+++ Material for this task

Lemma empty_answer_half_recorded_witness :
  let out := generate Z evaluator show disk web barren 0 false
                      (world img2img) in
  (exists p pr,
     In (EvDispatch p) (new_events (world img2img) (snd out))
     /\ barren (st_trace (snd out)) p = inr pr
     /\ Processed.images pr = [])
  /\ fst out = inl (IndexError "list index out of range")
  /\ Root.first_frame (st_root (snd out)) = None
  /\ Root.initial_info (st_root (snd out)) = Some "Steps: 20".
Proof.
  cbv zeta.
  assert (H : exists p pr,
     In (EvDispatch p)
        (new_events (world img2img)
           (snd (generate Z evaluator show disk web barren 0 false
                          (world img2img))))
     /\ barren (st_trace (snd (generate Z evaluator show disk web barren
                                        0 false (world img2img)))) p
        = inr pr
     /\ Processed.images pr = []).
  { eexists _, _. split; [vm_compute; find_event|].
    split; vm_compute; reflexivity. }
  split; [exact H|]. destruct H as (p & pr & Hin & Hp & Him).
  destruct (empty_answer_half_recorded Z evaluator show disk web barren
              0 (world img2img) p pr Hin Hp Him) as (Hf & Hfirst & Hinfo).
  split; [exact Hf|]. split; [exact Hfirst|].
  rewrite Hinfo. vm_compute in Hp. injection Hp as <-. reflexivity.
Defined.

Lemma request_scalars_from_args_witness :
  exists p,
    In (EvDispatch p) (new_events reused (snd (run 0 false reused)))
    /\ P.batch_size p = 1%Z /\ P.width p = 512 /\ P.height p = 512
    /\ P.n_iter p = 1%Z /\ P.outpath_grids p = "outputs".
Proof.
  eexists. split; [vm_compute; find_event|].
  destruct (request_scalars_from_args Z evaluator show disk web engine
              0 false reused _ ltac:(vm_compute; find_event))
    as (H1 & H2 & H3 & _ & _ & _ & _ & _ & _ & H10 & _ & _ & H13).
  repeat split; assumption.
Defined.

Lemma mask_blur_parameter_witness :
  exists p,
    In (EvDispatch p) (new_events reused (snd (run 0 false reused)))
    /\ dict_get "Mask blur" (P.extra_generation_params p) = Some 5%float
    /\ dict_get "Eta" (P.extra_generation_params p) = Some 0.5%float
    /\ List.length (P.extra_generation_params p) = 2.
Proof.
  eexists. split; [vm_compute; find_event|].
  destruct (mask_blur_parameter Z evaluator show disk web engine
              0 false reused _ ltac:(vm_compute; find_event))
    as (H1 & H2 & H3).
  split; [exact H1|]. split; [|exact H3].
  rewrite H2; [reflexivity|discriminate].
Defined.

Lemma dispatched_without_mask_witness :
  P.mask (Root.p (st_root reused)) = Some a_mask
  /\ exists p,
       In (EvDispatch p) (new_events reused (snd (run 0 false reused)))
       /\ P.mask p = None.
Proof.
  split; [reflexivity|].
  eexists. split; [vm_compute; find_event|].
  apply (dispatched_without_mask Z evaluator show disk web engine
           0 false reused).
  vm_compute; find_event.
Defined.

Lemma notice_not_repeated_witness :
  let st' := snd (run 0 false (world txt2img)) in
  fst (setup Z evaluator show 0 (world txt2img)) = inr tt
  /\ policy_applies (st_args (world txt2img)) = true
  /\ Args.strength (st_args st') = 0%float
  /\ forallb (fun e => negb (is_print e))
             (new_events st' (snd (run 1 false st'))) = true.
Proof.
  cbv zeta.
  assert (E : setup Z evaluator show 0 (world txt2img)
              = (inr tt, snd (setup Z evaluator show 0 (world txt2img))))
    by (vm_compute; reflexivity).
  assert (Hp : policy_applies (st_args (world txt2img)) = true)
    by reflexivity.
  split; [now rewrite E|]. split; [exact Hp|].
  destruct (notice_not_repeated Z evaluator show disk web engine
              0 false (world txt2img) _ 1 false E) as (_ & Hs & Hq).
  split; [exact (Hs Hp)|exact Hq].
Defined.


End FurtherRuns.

++++++
+++ Material for this task

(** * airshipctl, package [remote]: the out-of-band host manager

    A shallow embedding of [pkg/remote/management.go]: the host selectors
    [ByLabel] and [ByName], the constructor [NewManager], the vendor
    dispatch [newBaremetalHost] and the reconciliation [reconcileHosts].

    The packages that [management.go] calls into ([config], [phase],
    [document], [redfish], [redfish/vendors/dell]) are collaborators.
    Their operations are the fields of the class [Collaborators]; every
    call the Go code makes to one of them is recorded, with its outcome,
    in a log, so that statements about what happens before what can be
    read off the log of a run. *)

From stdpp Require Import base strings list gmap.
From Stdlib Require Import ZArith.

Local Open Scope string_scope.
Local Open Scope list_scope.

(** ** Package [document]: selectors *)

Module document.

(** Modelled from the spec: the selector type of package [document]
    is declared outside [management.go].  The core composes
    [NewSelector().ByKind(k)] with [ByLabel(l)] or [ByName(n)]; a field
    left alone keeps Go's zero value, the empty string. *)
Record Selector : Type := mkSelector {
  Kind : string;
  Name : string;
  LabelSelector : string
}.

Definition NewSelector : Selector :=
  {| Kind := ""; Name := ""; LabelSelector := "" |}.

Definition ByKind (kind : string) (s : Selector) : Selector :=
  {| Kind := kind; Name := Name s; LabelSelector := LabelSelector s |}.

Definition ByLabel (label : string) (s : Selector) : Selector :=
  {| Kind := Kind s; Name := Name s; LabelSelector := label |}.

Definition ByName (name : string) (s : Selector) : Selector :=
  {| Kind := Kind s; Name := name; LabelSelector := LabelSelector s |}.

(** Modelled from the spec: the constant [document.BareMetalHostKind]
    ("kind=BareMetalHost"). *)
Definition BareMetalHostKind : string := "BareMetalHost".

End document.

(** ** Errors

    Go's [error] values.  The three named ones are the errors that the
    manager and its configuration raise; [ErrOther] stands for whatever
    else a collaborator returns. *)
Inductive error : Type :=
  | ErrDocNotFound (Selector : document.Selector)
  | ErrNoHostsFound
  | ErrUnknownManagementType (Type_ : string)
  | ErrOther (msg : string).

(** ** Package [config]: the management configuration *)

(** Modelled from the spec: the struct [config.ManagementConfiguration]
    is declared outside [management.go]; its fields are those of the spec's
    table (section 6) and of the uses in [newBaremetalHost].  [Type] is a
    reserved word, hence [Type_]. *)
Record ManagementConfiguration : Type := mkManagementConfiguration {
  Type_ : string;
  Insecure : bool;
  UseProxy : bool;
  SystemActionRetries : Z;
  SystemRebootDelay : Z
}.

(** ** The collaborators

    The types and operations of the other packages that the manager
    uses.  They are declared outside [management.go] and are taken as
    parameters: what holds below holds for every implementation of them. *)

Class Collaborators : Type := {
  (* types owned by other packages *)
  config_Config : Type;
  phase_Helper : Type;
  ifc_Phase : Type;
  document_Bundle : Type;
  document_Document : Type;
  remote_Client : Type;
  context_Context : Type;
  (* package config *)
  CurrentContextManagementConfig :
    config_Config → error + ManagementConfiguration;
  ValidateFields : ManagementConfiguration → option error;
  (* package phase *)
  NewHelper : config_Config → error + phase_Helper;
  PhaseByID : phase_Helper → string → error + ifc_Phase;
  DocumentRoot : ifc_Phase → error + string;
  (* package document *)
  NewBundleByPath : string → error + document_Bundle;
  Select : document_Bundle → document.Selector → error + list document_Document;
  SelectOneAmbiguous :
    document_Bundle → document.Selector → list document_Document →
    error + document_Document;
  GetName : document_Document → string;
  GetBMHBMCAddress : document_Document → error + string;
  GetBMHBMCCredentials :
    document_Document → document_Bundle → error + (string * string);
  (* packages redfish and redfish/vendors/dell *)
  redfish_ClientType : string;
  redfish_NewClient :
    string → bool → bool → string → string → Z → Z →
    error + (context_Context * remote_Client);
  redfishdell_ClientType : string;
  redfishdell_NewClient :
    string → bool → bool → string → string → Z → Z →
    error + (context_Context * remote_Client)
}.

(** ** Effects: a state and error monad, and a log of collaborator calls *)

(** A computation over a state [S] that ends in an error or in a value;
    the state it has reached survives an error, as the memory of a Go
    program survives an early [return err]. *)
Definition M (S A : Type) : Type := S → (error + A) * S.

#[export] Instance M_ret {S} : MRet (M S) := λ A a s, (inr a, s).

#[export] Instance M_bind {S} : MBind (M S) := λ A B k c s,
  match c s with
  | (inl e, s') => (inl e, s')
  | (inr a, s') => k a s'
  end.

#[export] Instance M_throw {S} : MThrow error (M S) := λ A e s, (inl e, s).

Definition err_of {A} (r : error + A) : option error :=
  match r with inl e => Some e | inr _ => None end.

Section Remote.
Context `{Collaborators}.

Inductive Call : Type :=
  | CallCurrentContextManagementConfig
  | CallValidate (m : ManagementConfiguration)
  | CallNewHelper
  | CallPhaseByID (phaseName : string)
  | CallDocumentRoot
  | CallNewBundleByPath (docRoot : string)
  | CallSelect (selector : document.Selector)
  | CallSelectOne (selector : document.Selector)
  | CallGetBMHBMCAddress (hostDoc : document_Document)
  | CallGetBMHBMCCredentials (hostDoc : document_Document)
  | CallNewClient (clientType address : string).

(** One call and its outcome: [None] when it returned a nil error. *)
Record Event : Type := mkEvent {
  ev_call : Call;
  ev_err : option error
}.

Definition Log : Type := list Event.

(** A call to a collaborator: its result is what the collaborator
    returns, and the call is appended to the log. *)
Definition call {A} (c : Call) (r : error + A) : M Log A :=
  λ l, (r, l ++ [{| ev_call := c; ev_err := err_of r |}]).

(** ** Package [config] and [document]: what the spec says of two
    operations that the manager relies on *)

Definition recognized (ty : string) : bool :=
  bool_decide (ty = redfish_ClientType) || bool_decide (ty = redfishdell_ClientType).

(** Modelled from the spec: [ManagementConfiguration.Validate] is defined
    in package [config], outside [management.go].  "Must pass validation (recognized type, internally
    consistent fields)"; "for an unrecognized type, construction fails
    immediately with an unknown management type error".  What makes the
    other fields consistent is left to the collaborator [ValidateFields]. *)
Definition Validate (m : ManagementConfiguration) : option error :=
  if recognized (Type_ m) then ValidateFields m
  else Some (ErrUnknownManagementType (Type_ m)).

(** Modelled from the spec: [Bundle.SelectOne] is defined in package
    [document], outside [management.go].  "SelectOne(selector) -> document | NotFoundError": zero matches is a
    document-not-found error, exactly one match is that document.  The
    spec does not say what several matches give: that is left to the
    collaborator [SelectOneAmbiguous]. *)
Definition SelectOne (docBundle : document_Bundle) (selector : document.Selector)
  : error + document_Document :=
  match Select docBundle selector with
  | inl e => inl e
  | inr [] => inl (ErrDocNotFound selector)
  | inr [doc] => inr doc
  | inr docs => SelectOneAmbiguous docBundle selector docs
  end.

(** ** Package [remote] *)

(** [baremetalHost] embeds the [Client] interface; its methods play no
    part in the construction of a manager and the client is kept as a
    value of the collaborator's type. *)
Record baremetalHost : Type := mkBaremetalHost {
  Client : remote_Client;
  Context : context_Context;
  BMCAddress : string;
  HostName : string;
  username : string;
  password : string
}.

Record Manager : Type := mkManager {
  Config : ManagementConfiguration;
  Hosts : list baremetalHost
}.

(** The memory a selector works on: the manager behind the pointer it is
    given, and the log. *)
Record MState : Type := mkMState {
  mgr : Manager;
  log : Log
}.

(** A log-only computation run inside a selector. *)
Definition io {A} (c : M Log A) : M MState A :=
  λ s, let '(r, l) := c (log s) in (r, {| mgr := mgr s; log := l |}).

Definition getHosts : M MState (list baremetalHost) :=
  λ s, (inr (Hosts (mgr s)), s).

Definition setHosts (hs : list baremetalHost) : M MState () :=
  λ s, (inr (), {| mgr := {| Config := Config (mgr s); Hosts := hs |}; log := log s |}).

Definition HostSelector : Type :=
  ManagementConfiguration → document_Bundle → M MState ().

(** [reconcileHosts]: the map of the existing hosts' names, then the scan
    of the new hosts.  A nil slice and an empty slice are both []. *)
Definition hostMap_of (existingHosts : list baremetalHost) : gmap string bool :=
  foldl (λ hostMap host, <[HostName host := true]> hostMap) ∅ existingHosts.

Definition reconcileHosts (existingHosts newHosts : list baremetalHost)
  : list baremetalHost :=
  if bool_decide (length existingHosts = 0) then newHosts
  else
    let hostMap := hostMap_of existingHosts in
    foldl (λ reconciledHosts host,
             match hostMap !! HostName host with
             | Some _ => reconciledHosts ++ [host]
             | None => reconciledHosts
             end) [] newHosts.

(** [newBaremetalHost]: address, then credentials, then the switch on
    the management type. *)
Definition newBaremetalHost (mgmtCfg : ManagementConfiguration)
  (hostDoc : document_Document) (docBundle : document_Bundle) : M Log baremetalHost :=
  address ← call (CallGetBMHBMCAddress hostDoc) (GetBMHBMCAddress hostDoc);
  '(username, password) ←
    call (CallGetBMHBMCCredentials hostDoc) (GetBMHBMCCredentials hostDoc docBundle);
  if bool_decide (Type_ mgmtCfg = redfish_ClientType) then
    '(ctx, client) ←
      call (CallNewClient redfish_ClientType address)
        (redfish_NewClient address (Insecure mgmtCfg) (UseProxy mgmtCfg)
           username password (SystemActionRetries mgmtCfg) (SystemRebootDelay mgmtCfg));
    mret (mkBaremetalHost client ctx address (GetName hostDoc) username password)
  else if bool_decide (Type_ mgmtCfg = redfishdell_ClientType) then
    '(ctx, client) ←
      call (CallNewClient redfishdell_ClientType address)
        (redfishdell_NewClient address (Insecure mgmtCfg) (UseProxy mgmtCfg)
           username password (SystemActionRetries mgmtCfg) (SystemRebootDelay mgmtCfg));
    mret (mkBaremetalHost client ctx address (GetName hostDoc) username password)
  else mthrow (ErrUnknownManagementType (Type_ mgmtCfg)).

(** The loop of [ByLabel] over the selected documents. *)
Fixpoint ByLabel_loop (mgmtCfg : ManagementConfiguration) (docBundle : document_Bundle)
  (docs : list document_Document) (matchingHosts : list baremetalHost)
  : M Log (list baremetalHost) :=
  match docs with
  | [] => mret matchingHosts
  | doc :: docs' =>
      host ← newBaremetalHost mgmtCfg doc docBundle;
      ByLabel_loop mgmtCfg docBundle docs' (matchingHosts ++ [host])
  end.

++++++

Your assignment: Pull every line with the word "ErrUnknownManagementType" from the data.

Exercise solution:
  | ErrUnknownManagementType (Type_ : string)
  else Some (ErrUnknownManagementType (Type_ m)).
  else mthrow (ErrUnknownManagementType (Type_ mgmtCfg)).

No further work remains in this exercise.